The Ash That Shaped the Nullarbor: Australia's Miocene Volcanoes

Beneath the Nullarbor Plain's limestone lie hundreds of 15-million-year-old volcanoes that erupted through a drying sea, leaving a landscape of scattered maars and volcanic vents.

The Nullarbor Plain looks like the most tectonically stable place on Earth — a flat, treeless limestone slab the size of New Zealand. But drill cores through its white surface reveal something unexpected: hundreds of buried volcanoes.

The Sea That Dried

Fifteen million years ago, during the Miocene, southern Australia looked nothing like the arid desert of today. A shallow, warm sea covered what is now the Nullarbor, rich with marine life whose carbonate skeletons would eventually become the plain's limestone cap. Australia was still drifting north from Antarctica, and the continent's southern margin was slowly rising.

As the sea retreated, the crust stretched and cracked. Magma from the mantle found its way to the surface through these weaknesses, erupting not as towering shield volcanoes but as small, explosive vents. The eruptions met groundwater and limestone, producing phreatomagmatic explosions — steam-driven blasts that left shallow craters rather than mountains.

More than 350 volcanic centres have been identified beneath the Nullarbor's surface. Some are maars — broad, low craters formed when magma met water. Others are tuff rings and small scoria cones. None rose more than a few hundred metres above the plain.

The Craters That Stayed Hidden

The Nullarbor's volcanoes are almost invisible from the ground. Erosion has worn many flat. Others lie buried beneath younger limestone and sand. They were discovered largely through geophysical surveys and drilling, not by walking the surface.

"The Nullarbor volcanics are the most extensive Miocene volcanic province in Australia, yet you can drive across them and never know they exist."

The best-preserved example is the Mount Gambier volcanic complex, far to the southeast, but the Nullarbor's volcanoes are older and more weathered. At Toolinna Rockhole, near the coast, a weathered volcanic vent cuts through the limestone, exposing basalt that erupted when the sea was still nearby. The basalt contains olivine crystals and shows the chemical signature of mantle melting — a direct sample of the rock beneath the plain.

The eruptions were brief, probably lasting only a few thousand years. After the magma supply dwindled, the vents sat dormant. The sea continued to withdraw. The limestone continued to form. The volcanoes became buried.

The Legacy in the Rock

The Nullarbor's volcanic episode tells a story about Australia's tectonic journey. As the continent moved north, it passed over a region of mantle upwelling — a minor hot spot or a zone of extension related to the opening of the Southern Ocean. The magmatism was a symptom of that passage.

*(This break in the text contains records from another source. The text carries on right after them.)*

(** ** Browser lookup *)

(** The [candidates] of [getChromePath]; [CHROME_BIN] is [None] when the
    variable is unset or empty. *)
Definition chromeCandidates (CHROME_BIN : option Path) : list (option Path) :=
  [CHROME_BIN;
   Some ["usr"; "bin"; "chromium-browser"];
   Some ["usr"; "bin"; "chromium"];
   Some ["usr"; "bin"; "google-chrome"];
   Some ["usr"; "bin"; "google-chrome-stable"]].

(** [for (const p of candidates) if (p && fs.existsSync(p)) return p]. *)
Fixpoint firstExisting (candidates : list (option Path)) (w : World)
    : option Path :=
  match candidates with
  | [] => None
  | c :: rest =>
    match c with
    | Some p => if existsSync p w then Some p else firstExisting rest w
    | None => firstExisting rest w
    end
  end.

(** [getChromePath()]; [None] is the [null] it returns after the warning. *)
Definition getChromePath (CHROME_BIN : option Path) (w : World)
    : option Path :=
  firstExisting (chromeCandidates CHROME_BIN) w.

(** ** The client id check of the library

    [createInstance] builds its client with
    [new LocalAuth({ clientId: id, dataPath: SESSIONS_PATH })].  The
    constructor of [LocalAuth] throws on a non-empty [clientId] that does
    not match [/^[-_\w]+$/i]: only letters, digits, [_] and [-] pass. *)

Definition wordChar (c : ascii) : bool :=
  let n := nat_of_ascii c in
  ((48 <=? n) && (n <=? 57)) || ((65 <=? n) && (n <=? 90))
  || ((97 <=? n) && (n <=? 122)) || (n =? 95) || (n =? 45).

Fixpoint allWordChars (s : string) : bool :=
  match s with
  | EmptyString => true
  | String c rest => wordChar c && allWordChars rest
  end.

(** [!(clientId && !idRegex.test(clientId))]. *)
Definition localAuthAccepts (clientId : string) : bool :=
  String.eqb clientId "" || allWordChars clientId.

Definition invalidClientId : string :=
  "Invalid clientId. Only alphanumeric characters, underscores and hyphens are allowed.".

(** A call of [createInstance(id)], with the constructor's check.  The
    check comes after the test for an existing handle and before the
    client exists, outside the [try]: on an id the library refuses, the
    promise of [createInstance] rejects and nothing has changed.  From
    there on the call is [createInstance] as above. *)
Definition createInstanceCall (APP_ROOT : Path) (id : string)
    (ib : InitBehaviour) (w : World) : Outcome Handle * World :=
  match instances w !! id with
  | Some existing => (Fulfilled existing, w)
  | None =>
    if localAuthAccepts id then createInstance APP_ROOT id ib w
    else (Rejected invalidClientId, w)
  end.

(** ** Restart *)

(** [restartInstance(id)]: [await resetInstance(id)], then
    [await createInstance(id)], with nothing else running in between. *)
Definition restartInstance (APP_ROOT : Path) (id : string) (env : ResetEnv)
    (ib : InitBehaviour) (w : World) : Outcome JsVal * World :=
  match resetBody APP_ROOT id env w with
  | (Fulfilled _, w1) =>
    match createInstanceCall APP_ROOT id ib w1 with
    | (Fulfilled _, w2) => (Fulfilled JUndefined, w2)
    | (Rejected err, w2) => (Rejected err, w2)
    end
  | (Rejected err, w1) => (Rejected err, w1)
  end.

(** The same with the event loop's other work: [turns] is what runs
    while the reset is suspended, [meanwhile] what runs between the end
    of the reset and the moment [restartInstance] resumes. *)
Definition restartInstanceTurns (APP_ROOT : Path) (id : string)
    (env : ResetEnv) (turns : ResetTurns) (meanwhile : World → World)
    (ib : InitBehaviour) (w : World) : Outcome JsVal * World :=
  match resetBodyTurns APP_ROOT id env turns w with
  | (Fulfilled _, w1) =>
    match createInstanceCall APP_ROOT id ib (meanwhile w1) with
    | (Fulfilled _, w2) => (Fulfilled JUndefined, w2)
    | (Rejected err, w2) => (Rejected err, w2)
    end
  | (Rejected err, w1) => (Rejected err, w1)
  end.

(** ** Registry discipline *)

(** Every registered handle points to a client whose listeners are bound
    to the id it is registered under, and every client on the heap was
    allocated before [nextHandle]. *)
Definition RegistryWF (w : World) : Prop :=
  (∀ id h, instances w !! id = Some h →
           ∃ c, clients w !! h = Some c ∧ boundId c = id) ∧
  (∀ h c, clients w !! h = Some c → h < nextHandle w).

(** ** Counting effects *)

Definition isRmSync (e : Effect) : bool :=
  match e with ERmSync _ _ => true | _ => false end.

Definition delayOf (e : Effect) : nat :=
  match e with EDelay ms => ms | _ => 0 end.

(** Number of removal attempts in a run of effects. *)
Definition rmAttempts (es : list Effect) : nat :=
  length (List.filter isRmSync es).

(** Milliseconds slept in a run of effects. *)
Definition totalDelay (es : list Effect) : nat :=
  foldr (λ e acc, delayOf e + acc) 0 es.

(** The effects an operation added to those of [w]. *)
Definition effectsSince (w w' : World) : list Effect :=
  drop (length (effects w)) (effects w').

(** ** Histories of the manager *)

(** One thing that happens to the manager: a call of one of its exported
    operations, or an action of a client it has built.  In a history the
    operations follow one another: each runs to its end before the next
    thing happens. *)
Inductive LifecycleOp :=
  | OpCreate (id : string) (ib : InitBehaviour)
  | OpReset (id : string) (env : ResetEnv)
  | OpRestart (id : string) (env : ResetEnv) (ib : InitBehaviour)
  | OpDelete (id : string)
  | OpLogout (id : string) (logoutThrows : option string)
  | OpClient (client : Handle) (a : ClientAction).

Definition applyOp (APP_ROOT : Path) (w : World) (op : LifecycleOp)
    : World :=
  match op with
  | OpCreate id ib => snd (createInstanceCall APP_ROOT id ib w)
  | OpReset id env => snd (resetBody APP_ROOT id env w)
  | OpRestart id env ib => snd (restartInstance APP_ROOT id env ib w)
  | OpDelete id => snd (deleteInstance id w)
  | OpLogout id logoutThrows => snd (logoutInstance id logoutThrows w)
  | OpClient client a => clientAct client w a
  end.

The erupted basalts also contain clues about the deep Earth. Xenoliths — fragments of the mantle carried up in the magma — have been found in some Nullarbor volcanic rocks. These small green crystals of peridotite and pyroxenite are samples of the lithosphere 50 kilometres down, delivered intact by rising magma.

Today, the Nullarbor's volcanoes are a quiet archive. The limestone that buried them also preserved them. Where erosion has cut through the cover, the old volcanic conduits stand as low, dark hills against the white plain — subtle reminders that even the flattest landscape once held fire.